▶ [Entries shown]
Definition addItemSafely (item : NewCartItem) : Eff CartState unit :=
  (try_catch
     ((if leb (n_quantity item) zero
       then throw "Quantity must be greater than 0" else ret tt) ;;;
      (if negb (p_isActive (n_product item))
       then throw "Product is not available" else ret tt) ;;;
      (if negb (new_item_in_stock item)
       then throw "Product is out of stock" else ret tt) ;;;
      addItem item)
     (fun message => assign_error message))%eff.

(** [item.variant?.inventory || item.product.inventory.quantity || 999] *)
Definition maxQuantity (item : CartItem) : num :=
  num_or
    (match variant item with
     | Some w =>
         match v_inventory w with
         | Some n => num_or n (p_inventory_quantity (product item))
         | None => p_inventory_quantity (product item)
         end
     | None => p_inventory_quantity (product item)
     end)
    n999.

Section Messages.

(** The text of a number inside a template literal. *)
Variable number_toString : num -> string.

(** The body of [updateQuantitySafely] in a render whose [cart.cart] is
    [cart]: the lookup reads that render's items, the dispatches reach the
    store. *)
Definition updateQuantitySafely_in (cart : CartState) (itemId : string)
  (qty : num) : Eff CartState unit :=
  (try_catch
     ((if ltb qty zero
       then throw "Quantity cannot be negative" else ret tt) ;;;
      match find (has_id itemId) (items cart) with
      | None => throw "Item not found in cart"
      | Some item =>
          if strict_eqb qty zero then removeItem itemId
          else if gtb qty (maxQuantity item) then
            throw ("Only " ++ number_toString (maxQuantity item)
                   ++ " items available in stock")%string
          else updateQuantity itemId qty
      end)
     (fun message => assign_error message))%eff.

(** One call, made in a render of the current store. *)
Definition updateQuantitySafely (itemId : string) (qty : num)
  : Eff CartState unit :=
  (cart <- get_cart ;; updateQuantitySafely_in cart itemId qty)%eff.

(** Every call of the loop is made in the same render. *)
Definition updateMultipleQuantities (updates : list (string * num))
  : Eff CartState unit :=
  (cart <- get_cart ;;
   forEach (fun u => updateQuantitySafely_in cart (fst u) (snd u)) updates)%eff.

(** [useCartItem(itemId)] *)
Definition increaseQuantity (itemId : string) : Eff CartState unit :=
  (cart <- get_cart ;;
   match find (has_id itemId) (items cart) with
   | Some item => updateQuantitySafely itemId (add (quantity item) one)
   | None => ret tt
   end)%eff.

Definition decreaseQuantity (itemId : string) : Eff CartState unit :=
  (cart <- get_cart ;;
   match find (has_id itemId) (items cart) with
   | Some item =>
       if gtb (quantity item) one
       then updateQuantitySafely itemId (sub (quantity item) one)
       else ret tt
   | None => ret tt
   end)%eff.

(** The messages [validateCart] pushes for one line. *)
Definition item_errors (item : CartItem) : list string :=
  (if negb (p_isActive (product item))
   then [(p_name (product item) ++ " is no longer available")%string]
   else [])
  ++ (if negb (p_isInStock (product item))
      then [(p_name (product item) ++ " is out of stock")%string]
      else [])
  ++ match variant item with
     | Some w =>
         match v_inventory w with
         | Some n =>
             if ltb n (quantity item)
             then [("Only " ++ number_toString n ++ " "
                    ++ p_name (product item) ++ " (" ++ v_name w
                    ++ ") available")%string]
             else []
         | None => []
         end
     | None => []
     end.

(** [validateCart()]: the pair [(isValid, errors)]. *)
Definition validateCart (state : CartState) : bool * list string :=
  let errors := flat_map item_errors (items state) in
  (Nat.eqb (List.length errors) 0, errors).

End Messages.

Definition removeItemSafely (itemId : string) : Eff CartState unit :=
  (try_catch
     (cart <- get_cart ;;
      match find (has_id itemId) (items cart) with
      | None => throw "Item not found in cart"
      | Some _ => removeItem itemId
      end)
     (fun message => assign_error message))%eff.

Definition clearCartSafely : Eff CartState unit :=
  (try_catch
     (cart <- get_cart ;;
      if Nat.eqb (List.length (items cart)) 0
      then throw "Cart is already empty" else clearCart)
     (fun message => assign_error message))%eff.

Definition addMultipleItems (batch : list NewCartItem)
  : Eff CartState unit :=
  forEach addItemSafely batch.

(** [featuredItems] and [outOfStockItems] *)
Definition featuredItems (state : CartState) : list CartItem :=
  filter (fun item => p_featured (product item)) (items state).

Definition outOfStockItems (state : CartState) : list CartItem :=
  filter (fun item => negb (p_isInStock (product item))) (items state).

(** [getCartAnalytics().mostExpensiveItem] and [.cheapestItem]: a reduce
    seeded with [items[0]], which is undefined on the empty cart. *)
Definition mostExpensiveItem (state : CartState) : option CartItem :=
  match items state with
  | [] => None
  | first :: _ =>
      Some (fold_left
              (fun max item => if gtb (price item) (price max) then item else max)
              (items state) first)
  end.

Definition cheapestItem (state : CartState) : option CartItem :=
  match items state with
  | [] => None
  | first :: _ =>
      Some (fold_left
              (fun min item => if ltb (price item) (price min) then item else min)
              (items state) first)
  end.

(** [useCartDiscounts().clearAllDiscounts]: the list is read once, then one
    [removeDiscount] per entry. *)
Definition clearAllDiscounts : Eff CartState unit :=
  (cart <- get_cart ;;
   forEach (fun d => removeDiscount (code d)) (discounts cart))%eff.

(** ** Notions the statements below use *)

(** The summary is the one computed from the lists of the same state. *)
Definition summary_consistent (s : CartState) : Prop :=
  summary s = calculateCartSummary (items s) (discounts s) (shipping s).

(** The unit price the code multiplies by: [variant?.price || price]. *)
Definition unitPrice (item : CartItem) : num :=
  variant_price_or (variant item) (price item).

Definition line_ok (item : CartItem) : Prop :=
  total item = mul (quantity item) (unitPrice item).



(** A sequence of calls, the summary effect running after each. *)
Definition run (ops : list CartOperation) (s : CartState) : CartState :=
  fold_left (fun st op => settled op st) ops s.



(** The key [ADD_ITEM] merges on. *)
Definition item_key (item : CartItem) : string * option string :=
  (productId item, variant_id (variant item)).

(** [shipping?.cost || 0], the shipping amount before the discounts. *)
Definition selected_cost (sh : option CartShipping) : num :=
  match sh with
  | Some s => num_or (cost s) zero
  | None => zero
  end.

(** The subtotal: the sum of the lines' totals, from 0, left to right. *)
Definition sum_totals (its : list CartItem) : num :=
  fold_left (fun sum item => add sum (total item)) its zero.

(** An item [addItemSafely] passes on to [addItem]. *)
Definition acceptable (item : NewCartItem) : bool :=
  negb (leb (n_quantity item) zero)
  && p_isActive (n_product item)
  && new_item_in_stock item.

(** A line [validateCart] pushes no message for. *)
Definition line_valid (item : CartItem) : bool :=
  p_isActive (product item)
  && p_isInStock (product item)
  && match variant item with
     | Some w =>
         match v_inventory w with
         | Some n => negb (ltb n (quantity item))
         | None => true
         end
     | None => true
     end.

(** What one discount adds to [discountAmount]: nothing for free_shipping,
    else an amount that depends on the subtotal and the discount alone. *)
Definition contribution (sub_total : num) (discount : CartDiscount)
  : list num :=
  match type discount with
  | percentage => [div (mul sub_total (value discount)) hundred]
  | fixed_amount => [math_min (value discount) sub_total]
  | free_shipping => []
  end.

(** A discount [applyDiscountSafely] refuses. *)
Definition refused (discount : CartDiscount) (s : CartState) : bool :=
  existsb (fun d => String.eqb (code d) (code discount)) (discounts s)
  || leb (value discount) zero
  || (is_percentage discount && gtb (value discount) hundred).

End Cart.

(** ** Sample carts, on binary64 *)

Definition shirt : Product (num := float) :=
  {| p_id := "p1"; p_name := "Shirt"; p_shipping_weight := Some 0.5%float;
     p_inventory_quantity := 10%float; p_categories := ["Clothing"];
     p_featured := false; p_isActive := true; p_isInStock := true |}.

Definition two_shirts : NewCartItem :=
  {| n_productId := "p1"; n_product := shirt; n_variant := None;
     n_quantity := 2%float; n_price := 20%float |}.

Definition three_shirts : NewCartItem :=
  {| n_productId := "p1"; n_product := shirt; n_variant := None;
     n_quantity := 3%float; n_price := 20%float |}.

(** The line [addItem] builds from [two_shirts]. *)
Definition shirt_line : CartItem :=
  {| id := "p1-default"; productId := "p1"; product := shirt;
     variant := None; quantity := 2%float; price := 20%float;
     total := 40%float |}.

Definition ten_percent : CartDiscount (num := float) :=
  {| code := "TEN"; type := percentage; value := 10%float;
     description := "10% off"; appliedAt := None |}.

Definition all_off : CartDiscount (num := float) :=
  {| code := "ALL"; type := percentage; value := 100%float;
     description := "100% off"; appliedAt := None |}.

▶ [Action item] All lines from the opening of the listing above through the line that contains "(if negb (new_item_in_stock item)" should be given again exactly, and nothing more.

▶ [Result of this exercise]
Definition addItemSafely (item : NewCartItem) : Eff CartState unit :=
  (try_catch
     ((if leb (n_quantity item) zero
       then throw "Quantity must be greater than 0" else ret tt) ;;;
      (if negb (p_isActive (n_product item))
       then throw "Product is not available" else ret tt) ;;;
      (if negb (new_item_in_stock item)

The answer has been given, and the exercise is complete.